Stored records
(* ===== verification/AccountThms.v ===== *)
(** * Accounts

    What [InitUser] stores is what [GetUser] gives back. *)

From S2P Require Import Prelude Json JsonThms Libs LockManager Fencing SaferTypes Effects.
From S2P Require Import Client LocalEnv FileModel CreateThms.
Import Json JsonThms LM.
Open Scope string_scope.

Section accounts.
Context `{UuidLib} `{Userlib} `{!UuidNew} `{!UuidLaws} `{!UserlibLaws}.

Lemma deriveAccountKey_ok username password au :
  ∃ ek mk, deriveAccountKey username password au = Ok (ek, mk) ∧
    String.length ek = 16%nat ∧ String.length mk = 16%nat.
Proof.
  unfold deriveAccountKey. set (root := Argon2Key password _ 16).
  assert (String.length root = 16%nat) as Hr by apply Argon2Key_length.
  destruct (HashKDF_total root ("account-enc" +:+ uuid_String au) Hr) as (e & He & Hel).
  destruct (HashKDF_total root ("account-mac" +:+ uuid_String au) Hr) as (m & Hm & Hml).
  exists (take_bytes 16 e), (take_bytes 16 m). split_and!.
  - ok_step; [exact He|]. ok_step; [exact Hm|]. done.
  - apply take_bytes_length. rewrite Hel. unfold HashSizeBytes. lia.
  - apply take_bytes_length. rewrite Hml. unfold HashSizeBytes. lia.
Qed.

(** The account envelope opens to the account it was made from. *)
Lemma emacAccount_run account au ek mk w :
  String.length ek = 16%nat → String.length mk = 16%nat →
  ∃ bytes, run local (emacAccount account au ek mk) w = (advance w, Ok bytes) ∧
    openAccount bytes au ek mk = Ok account.
Proof.
  intros Hek Hmk. unfold emacAccount. rewrite Hek, Hmk. cbn [negb orb Nat.eqb].
  rewrite guard_false. unfold Marshal. cbn [lift].
  set (iv := RandomBytes 16 (tape w (drawn w))).
  assert (String.length iv = 16%nat) as Hiv by apply RandomBytes_length.
  set (ct := SymEnc ek iv (print (enc_Account account))).
  destruct (HMACEval_total mk (accountMACMessage au ct)) as (mac & Hmac & Hl); [done|].
  exists (print (enc_AuthenticatedEnvelope (mkAuthenticatedEnvelope (Some ct) (Some mac)))).
  split.
  - cbn -[accountMACMessage print enc_AuthenticatedEnvelope]. fold iv ct. by rewrite Hmac.
  - unfold openAccount. ok_guard; [by rewrite Hek|]. ok_guard; [by rewrite Hmk|].
    ok_step; [by rewrite (Unmarshal_print 1) by (done || apply envelope_codec)|].
    ok_guard; [change (negb (String.length mac =? HashSizeBytes)%nat = false); by rewrite Hl|].
    ok_step; [exact Hmac|].
    ok_guard; [by rewrite HMACEqual_spec, bool_decide_true|].
    ok_guard; [by apply Nat.ltb_ge, SymEnc_length|].
    change (bytes_of (env_Ciphertext _)) with ct. unfold ct. rewrite SymDec_Enc by done.
    by rewrite (Unmarshal_print 9) by (done || apply account_codec).
Qed.

(** Nothing of the account [username] exists yet. *)
Record name_free (s : UserlibStore) (username : string) (au : UUID) : Prop := {
  nf_uuid : getUserUUID username = Ok au;
  nf_account : Datastore s !! au = None;
  nf_pke : Keystore s !! getPKEKeyName username = None;
  nf_verify : Keystore s !! getVerifyKeyName username = None;
  nf_names : getPKEKeyName username ≠ getVerifyKeyName username }.

(** C19. Signing up and logging in: on a free name [InitUser] registers both
    public keys and the account in one commit, and [GetUser] with the same
    password then returns exactly that user, with a signing key matching the
    registered verification key. *)
Theorem InitUser_GetUser w username password au pk dk sk vk :
  username ≠ "" → name_free (store w) username au →
  PKEKeyGen (tape w (drawn w)) = Ok (pk, dk) →
  DSKeyGen (tape w (drawn w + 1)%nat) = Ok (sk, vk) →
  ∃ w' u, run local (InitUser username password) w = (w', Ok u) ∧
    Username u = username ∧ user_ok (store w') u vk ∧
    Keystore (store w') !! getPKEKeyName username = Some pk ∧
    run local (GetUser username password) w' = (w', Ok u).
Proof.
  intros Hne [Hau Ha Hp Hv Hn] Hpke Hds.
  destruct (deriveAccountKey_ok username password au) as (ek & mk & Hk & Hek & Hmk).
  set (root := RandomBytes 16 (tape w (drawn w + 2)%nat)).
  set (account := mkAccount (Some (Hash username)) (Some root) dk sk).
  destruct (emacAccount_run account au ek mk (advance (advance (advance w)))) as (b & Hb & Ho);
    [done..|].
  set (user := mkUser username (Some root) dk sk).
  set (s' := mkStore (<[au := b]> (Datastore (store w)))
    (<[getVerifyKeyName username := vk]> (<[getPKEKeyName username := pk]> (Keystore (store w))))).
  exists (set_store s' (advance (advance (advance (advance w))))), user. split.
  { unfold InitUser, InitUserContext. rewrite run_guard by (by apply bool_decide_false).
    rewrite (run_lift _ _ au) by done.
    erewrite (run_step (isUsernameTaken _ _ _)).
    2:{ unfold isUsernameTaken. erewrite run_step by done. erewrite run_step by done.
        erewrite run_step by done. unfold UserlibObjectStore_Get, UserlibKeyStore_Get.
        rewrite Ha, Hp, Hv. reflexivity. }
    rewrite run_guard by done.
    erewrite run_step by done. rewrite (run_lift _ _ (pk, dk)) by done.
    erewrite run_step by done.
    rewrite (run_lift _ _ (sk, vk)) by (cbn; rewrite Nat.add_1_r in Hds; exact Hds).
    erewrite run_step by apply run_randomBytes.
    rewrite (run_lift _ _ (ek, mk)) by done.
    replace (RandomBytes 16 _) with root
      by (unfold root; cbn; do 2 f_equal; lia).
    fold account. erewrite run_step by exact Hb.
    rewrite run_bind. cbn. unfold UserlibKeyStore_Put at 1. cbn. rewrite Hp.
    unfold UserlibKeyStore_Put. cbn. rewrite lookup_insert_ne, Hv by done. done. }
  split; [done|]. split; [|split].
  - split; [apply key16_random|by eexists|]. cbn. by rewrite lookup_insert_eq.
  - cbn. by rewrite lookup_insert_ne, lookup_insert_eq.
  - unfold GetUser, GetUserContext. rewrite run_guard by (by apply bool_decide_false).
    rewrite (run_lift _ _ au) by done. erewrite run_step by done.
    unfold UserlibObjectStore_Get. rewrite (run_lift _ _ b) by (cbn; by rewrite lookup_insert_eq).
    rewrite (run_lift _ _ (ek, mk)) by done. rewrite (run_lift _ _ account) by done. done.
Qed.

End accounts.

## Work order
Could you copy every line from the records that has "Some" in it?

## Response to this task
  exists (print (enc_AuthenticatedEnvelope (mkAuthenticatedEnvelope (Some ct) (Some mac)))).
    Keystore (store w') !! getPKEKeyName username = Some pk ∧
  set (account := mkAccount (Some (Hash username)) (Some root) dk sk).
  set (user := mkUser username (Some root) dk sk).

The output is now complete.